I did try to draw attention to this exact issue in several posts but I kept getting shouted down.

naturally we have been working on solutions


----------



## Younginvestor93 (4 Feb 2021)

Olympian said:


> I asked Degiro few weeks back - specifically about SMT and FCIT. Response was that they fall under PRIIPS and need a KID - which is being worked on.
> 
> View attachment 5312


Does this mean it will be taxed at 41% like an etf or still taxed at 33%?


----------



## Sarenco (4 Feb 2021)

Olympian said:


> I asked Degiro few weeks back - specifically about SMT and FCIT. Response was that they fall under PRIIPS and need a KID - which is being worked on.
> 
> View attachment 5312


That’s weird because FCIT already publishes a KID.


			https://www.bmogam.com/gb-en/retail/wp-content/uploads/2019/11/l133-fc-investment-trust.pdf


----------



## Sarenco (4 Feb 2021)

Younginvestor93 said:


> Does this mean it will be taxed at 41% like an etf or still taxed at 33%?


No.


----------



## Sarenco (5 Feb 2021)

As things stand today, a KID must be provided to retail investors in an investment trust.

The UK implemented the EU's PRIIPs Regulation back in 2018 and it was subsequently "onshored" so that it continues to apply as a matter of UK law post-Brexit.

So nothing has changed from a regulatory point of view.

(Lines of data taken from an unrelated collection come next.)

(** On a network on which every replica answers one of the attempts at least, all get
    their pool. *)
Lemma new_replicas_all num riv : ∀ opens have,
  (∀ k, (k < length riv)%nat → (0 < successes num (drop (k * num) opens))%nat) →
  Forall (λ i, existsb (λ j, same_info j i) (have ++ new_replicas num opens have riv) = true) riv.
Proof.
  assert (∀ have l i, existsb (λ j, same_info j i) have = true → existsb (λ j, same_info j i) (have ++ l) = true) as Hin
    by (intros have l i Hi; by rewrite existsb_app, Hi).
  induction riv as [|i riv IH]; intros opens have Hs; cbn [new_replicas]; [constructor|].
  assert (∀ have', Forall (λ i, existsb (λ j, same_info j i) (have' ++ new_replicas num (drop num opens) have' riv) = true) riv) as IH'.
  { intros have'. apply IH. intros k Hk. rewrite drop_drop. specialize (Hs (S k) ltac:(cbn; lia)).
    by replace (num + k * num)%nat with (S k * num)%nat by lia. }
  destruct (existsb _ have) eqn:Ei.
  - constructor; [by apply Hin|]. destruct (decide (num = 0)%nat) as [->|Hn].
    + apply IH. intros k Hk. rewrite Nat.mul_0_r. specialize (Hs 0%nat ltac:(cbn; lia)). done.
    + apply IH. intros k Hk. apply Hs. cbn. lia.
  - specialize (Hs 0%nat ltac:(cbn; lia)). cbn in Hs. destruct (Nat.ltb_spec 0 (successes num opens)); [|rewrite drop_0 in Hs; lia].
    specialize (IH' (have ++ [i])). rewrite <-app_assoc in IH'. cbn in IH'. constructor; [|exact IH'].
    rewrite existsb_app. cbn. by rewrite same_info_refl, orb_true_r.
Qed.

Lemma add_replica_inv n c css out i :
  service_inv n (pc_vec c) css out → 0 ≤ pc_num_clients c →
  ∃ n' c' css', add_replica n c i = Ret (n', c') ∧ service_inv n' (pc_vec c') css' out ∧
    pc_num_clients c' = pc_num_clients c ∧ nt_opens n' = drop (Z.to_nat (pc_num_clients c)) (nt_opens n) ∧
    if (0 <? successes (Z.to_nat (pc_num_clients c)) (nt_opens n))%nat
    then ∃ r, pc_vec c' = pc_vec c ++ [r] ∧ info_of r = i ∧ cp_error_cnt (rc_pool r) = 0 ∧
      pc_map c' = <[ri_replica_id i := Z.of_nat (length (pc_vec c))]> (pc_map c)
    else c' = c.
Proof.
  intros [Hp Hd Ha] Hn. unfold add_replica.
  destruct (ConnPool_new_inv n (ri_host i) (ri_port i) (pc_num_clients c) (ri_protocol i) (mjoin css ++ out) Hn Hd Ha)
    as (n1 & p & nodes & cs & -> & Hi & Hc & Hlen & Ho). cbn [obind]. pose proof Hc as [= _ _ En _ Ee _].
  rewrite (pool_size_rep _ _ _ (pi_rep _ _ _ _ _ Hi)), <-Hlen.
  destruct (Z.ltb_spec 0 (Z.of_nat (length cs))), (Nat.ltb_spec 0 (length cs)); try lia.
  - pose proof Hi as [Hr Hd1 Ha1 Hb1]. eexists n1, _, (css ++ [cs]). split; [done|].
    assert (mjoin (css ++ [cs]) ++ out ≡ₚ cs ++ mjoin css ++ out) as Hperm.
    { rewrite join_app. cbn. by rewrite app_nil_r, (Permutation_app_comm (mjoin css)), <-app_assoc. }
    split; [|split; [done|split; [done|]]].
    + split; [|by rewrite Hperm|by eapply alive_perm]. cbn. apply Forall2_app; [done|].
      constructor; [|done]. cbn. split; [eauto|]. split; [lia|]. split; [lia|]. split; lia.
    + eexists. split; [done|]. split; [by destruct i|done].
  - destruct (clear_inv _ _ _ _ _ Hi) as (n2 & p2 & nodes2 & -> & [_ Hd2 Ha2 _] & _ & Ho2 & _). cbn [obind].
    exists n2, c, css. split; [done|]. split; [by split|]. split; [done|]. split; [congruence|done].
Qed.

(** The places the map leads to, which may lie past the end of the vector. *)
Definition places_ok (map : gmap Z Z) : Prop := map_Forall (λ _ i, 0 ≤ i) map.

Lemma places_subseteq map map' : map' ⊆ map → places_ok map → places_ok map'.
Proof. intros Hsub Hm id i Hi. apply (Hm id). by eapply lookup_weaken. Qed.

(** The second loop adds what the reference says, at the end of the vector. *)
Lemma add_missing_inv riv n c css out :
  service_inv n (pc_vec c) css out → 0 ≤ pc_num_clients c → places_ok (pc_map c) →
  ∃ n' c' css' new, add_missing riv n c = Ret (n', c') ∧ service_inv n' (pc_vec c') css' out ∧
    pc_num_clients c' = pc_num_clients c ∧ places_ok (pc_map c') ∧ pc_vec c' = pc_vec c ++ new ∧
    info_of <$> new = new_replicas (Z.to_nat (pc_num_clients c)) (nt_opens n) (info_of <$> pc_vec c) riv ∧
    Forall (λ r, cp_error_cnt (rc_pool r) = 0) new.
Proof.
  revert n c css. induction riv as [|i riv IH]; intros n c css Hs Hn Hm; cbn [add_missing new_replicas].
  { exists n, c, css, []. rewrite app_nil_r. by split_and!. }
  rewrite <-existsb_info. destruct (existsb _ _) eqn:Eex; [by apply (IH n c css)|].
  destruct (add_replica_inv n c css out i Hs Hn) as (n1 & c1 & css1 & -> & Hs1 & Hn1 & Ho1 & Hc1). cbn [obind].
  destruct (0 <? successes _ _)%nat; [destruct Hc1 as (r & Ev & Ei & He & Em)|subst c1].
  - destruct (IH n1 c1 css1 Hs1) as (n' & c' & css' & new & H1 & H2 & H3 & H4 & H5 & H6 & H7);
      [lia|rewrite Em; apply map_Forall_insert_2; [lia|done]|].
    exists n', c', css', (r :: new). split_and!; try done; [lia|by rewrite H5, Ev, <-app_assoc| |by constructor].
    cbn [fmap list_fmap]. rewrite Ei. f_equal. rewrite Ev, fmap_app in H6. cbn in H6. by rewrite H6, Hn1, Ho1, Ei.
  - destruct (IH n1 c css1 Hs1 Hn Hm) as (n' & c' & css' & new & H1 & H2 & H3 & H4 & H5 & H6 & H7).
    exists n', c', css', new. split_and!; try done. by rewrite H6, Ho1.
Qed.

(** ** Whole operations *)
Definition live (riv : list ReplicaInfo) : list ReplicaInfo := filter (λ i, ri_status i ≠ 0) riv.
Definition listed (riv : list ReplicaInfo) (r : ReplicaConnPool) : Prop := existsb (same_replica r) riv = true.
#[export] Instance listed_dec riv r : Decision (listed riv r).
Proof. unfold listed. apply _. Defined.

Lemma filter_none vec : filter (listed []) vec = [].
Proof. induction vec as [|r v IH]; [done|]. rewrite filter_cons_False; [done|]. by intros H. Qed.

Lemma refresh_with_inv riv n c css out :
  service_inv n (pc_vec c) css out → 0 ≤ pc_num_clients c → places_ok (pc_map c) →
  ∃ n' c' css' new, refresh_with riv n c = Ret (n', c') ∧ service_inv n' (pc_vec c') css' out ∧
    pc_num_clients c' = pc_num_clients c ∧ places_ok (pc_map c') ∧
    pc_vec c' = filter (listed (live riv)) (pc_vec c) ++ new ∧
    info_of <$> new = new_replicas (Z.to_nat (pc_num_clients c)) (nt_opens n)
      (info_of <$> filter (listed (live riv)) (pc_vec c)) (live riv) ∧
    Forall (λ r, cp_error_cnt (rc_pool r) = 0) new.
Proof.
  intros Hs Hn Hm. unfold refresh_with. fold (live riv). destruct (live riv) as [|i riv'] eqn:El.
  - destruct (destroy_pools_inv _ _ _ _ Hs) as (n' & -> & Hs'). cbn [obind]. exists n', (pc_set [] ∅ c), [], [].
    split_and!; try done. cbn. by rewrite app_nil_r, filter_none.
  - set (riv2 := i :: riv') in *.
    destruct (erase_missing_inv riv2 n (pc_vec c) css (pc_map c) out Hs) as (n1 & map1 & css1 & -> & Hs1 & _ & Hsub & Ho1).
    cbn [obind]. rewrite <-Ho1.
    apply (add_missing_inv riv2 n1 (pc_set (filter (listed riv2) (pc_vec c)) map1 c) css1 out Hs1 Hn).
    by eapply places_subseteq.
Qed.

Lemma change_with_inv i n c css out :
  service_inv n (pc_vec c) css out → 0 ≤ pc_num_clients c → places_ok (pc_map c) →
  ∃ n' c' css', change_with i n c = Ret (n', c') ∧ service_inv n' (pc_vec c') css' out ∧
    pc_num_clients c' = pc_num_clients c ∧ places_ok (pc_map c').
Proof.
  intros Hs Hn Hm. unfold change_with.
  destruct (erase_server_inv i n (pc_vec c) css (pc_map c) out Hs) as (n1 & vec1 & map1 & css1 & -> & Hs1 & _ & Hsub).
  cbn [obind]. set (c1 := pc_set vec1 map1 c).
  assert (places_ok map1) as Hm1 by (by eapply places_subseteq).
  destruct (ri_status i =? 1); [|by exists n1, c1, css1].
  destruct (add_replica_inv n1 c1 css1 out i Hs1 Hn) as (n2 & c2 & css2 & -> & Hs2 & Hn2 & _ & Hc2).
  exists n2, c2, css2. split_and!; try done. destruct (0 <? _)%nat; [destruct Hc2 as (r & _ & _ & _ & ->)|by subst].
  apply map_Forall_insert_2; [lia|done].
Qed.

(** ** Histories *)
(** The clients of the service that callers hold, and the releases under way: the client,
    the place the search found and the statements still to come. *)
Record service_state := mkSvc {
  sv_net : net; sv_client : PooledClientImpl; sv_out : list loc; sv_pend : list (loc * Z * list release_stage) }.

(** The steps of the threads.  A call that holds the lock is one step; a release is a
    step for its search, which holds the lock, and one for each statement after it.
    [Svc_search j e] and [Svc_release_by_id id j e] give back the [j]-th of the borrowed
    clients, [Svc_continue j] goes on with the [j]-th release under way. *)
Inductive service_op :=
  | Svc_acquire | Svc_acquire_by_id (id : Z)
  | Svc_search (j : nat) (e : ConnErrorStatus) | Svc_continue (j : nat)
  | Svc_release_by_id (id : Z) (j : nat) (e : ConnErrorStatus)
  | Svc_refresh (riv : list ReplicaInfo) | Svc_change (i : ReplicaInfo) | Svc_clear.

Definition service_step (now : Z * Z) (o : service_op) (s : service_state) : outcome service_state :=
  let 'mkSvc n c out pend := s in
  match o with
  | Svc_acquire => let* (l, n, c) := acquire_thrift_client now n c in Ret (mkSvc n c (option_list l ++ out) pend)
  | Svc_acquire_by_id id =>
      let* (l, n, c) := acquire_thrift_client_by_id now n c id in Ret (mkSvc n c (option_list l ++ out) pend)
  | Svc_search j e =>
      match out !! j with
      | Some l =>
          let* tc := load (nt_clients n) (Some l) in
          match find_replica (pc_vec c) (tc_replica tc) 0 with
          | Some i => Ret (mkSvc n c (delete j out) ((l, i, release_stages e) :: pend))
          | None => let* n := delete_client n l in Ret (mkSvc n c (delete j out) pend)
          end
      | None => Ret s
      end
  | Svc_continue j =>
      match pend !! j with
      | Some (l, i, st :: sts) =>
          let* (n, c) := release_stage_step now n c i l st in
          Ret (mkSvc n c out (match sts with [] => delete j pend | _ => <[j := (l, i, sts)]> pend end))
      | _ => Ret s
      end
  | Svc_release_by_id id j e =>
      match out !! j with
      | Some l => let* (_, n, c) := release_thrift_client_by_id now n c id (Some l) e in Ret (mkSvc n c (delete j out) pend)
      | None => Ret s
      end
  | Svc_refresh riv => let* (n, c) := refresh_with riv n c in Ret (mkSvc n c out pend)
  | Svc_change i => let* (n, c) := change_with i n c in Ret (mkSvc n c out pend)
  | Svc_clear => let* (n, c) := pc_clear n c in Ret (mkSvc n c out pend)
  end.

Last July, the UK Treasury indicated that it intended to bring forward amendments to the onshored PRIIPs Regulation to improve the functioning of the PRIIPs regime in the UK
https://assets.publishing.service.gov.uk/government/uploads/system/uploads/attachment_data/file/905542/Policy_Statement_-_PRIIPs__July_2020__HMT_Template.pdf

However, there is no proposal to remove the requirement that a KID must be provided to retail investors in an investment trust.


----------



## AJAM (20 Mar 2021)

Hey Folks

The following Investment Trusts are still available to Buy on Degiro


InvestmentTickerRatingYieldFeeStyleStrategyEdinburgh Worldwide Investment TrustEWISilver 50.00%​0.72%​Mid GrowthGlobal Small tech and BiotechMonks Investment TrustMNKSSilver 50.18%​0.48%​Lg GrowthGlobal Large-Cap GrowthMid Wynd International Investment TrustMWYSilver 30.90%​0.69%​Lg GrowthGlobal MoatPacific Assets TrustPACSilver 40.94%​1.19%​Lg GrowthAsia Pacific (Ex Japan, Aus & NZ)JPMorgan American Investment TrustJAMBronze 31.09%​0.18%​Lg BlendUS CoreFidelity Asian ValuesFASSilver 41.86%​0.99%​Mid ValueAsian Region (excluding Japan)Finsbury Growth & Income TrustFGTSilver 51.93%​0.64%​Mix GrowthUK High QualityJPMorgan Global Growth & IncomeJGGIBronze 43.21%​0.56%​Lg GrowthWorld Dividend GrowthMURRAY INTERNATIONAL TRUSTMYISilver 24.54%​0.65%​Lg ValueIntl Hi Div Yld (ex US)City of LondonCTYSilver 45.05%​0.36%​Lg Valuecore UK equity income

Note, there are others available, but I stick to ones that have a Morningstar rating of Bronze or better.


----------



## thespecialon (31 Mar 2021)

Anyone have an update on this? I cant seem to buy any Investment Trusts on LSE - I already hold Templeton Emerging Markets, Fidelity European Trust and Bankers Investment trust but cant add  to these positions...Is there US/European market equivalents or what are people doing that invested in these trusts regularly?
Thanks


----------



## jpd (31 Mar 2021)

There is generally no equivalent trusts on European markets. 
There are plenty of ETFs which fulfill the role of UK investment trusts in Europe and which are taxed as shares in many European countries. But not in Ireland, of course


----------



## thespecialon (31 Mar 2021)

jpd said:


> There is generally no equivalent trusts on European markets.
> There are plenty of ETFs which fulfill the role of UK investment trusts in Europe and which are taxed as shares in many European countries. But not in Ireland, of course


Thanks,yea I'd prefer to be investing in ETFs but as you say it's a pain re tax treatment so that's why I went down the investment trust route but that seems to be blocked for now at least


----------



## MugsGame (31 Mar 2021)

Would you consider a direct investment in Berkshire, and/or its smaller copycats: Markel and Alleghany? They behave like a well managed US active fund/ETF, but are just a normal company stock, so gains only attract tax (CGT) on disposal. And growth focused so reinvest profits rather than paying dividends.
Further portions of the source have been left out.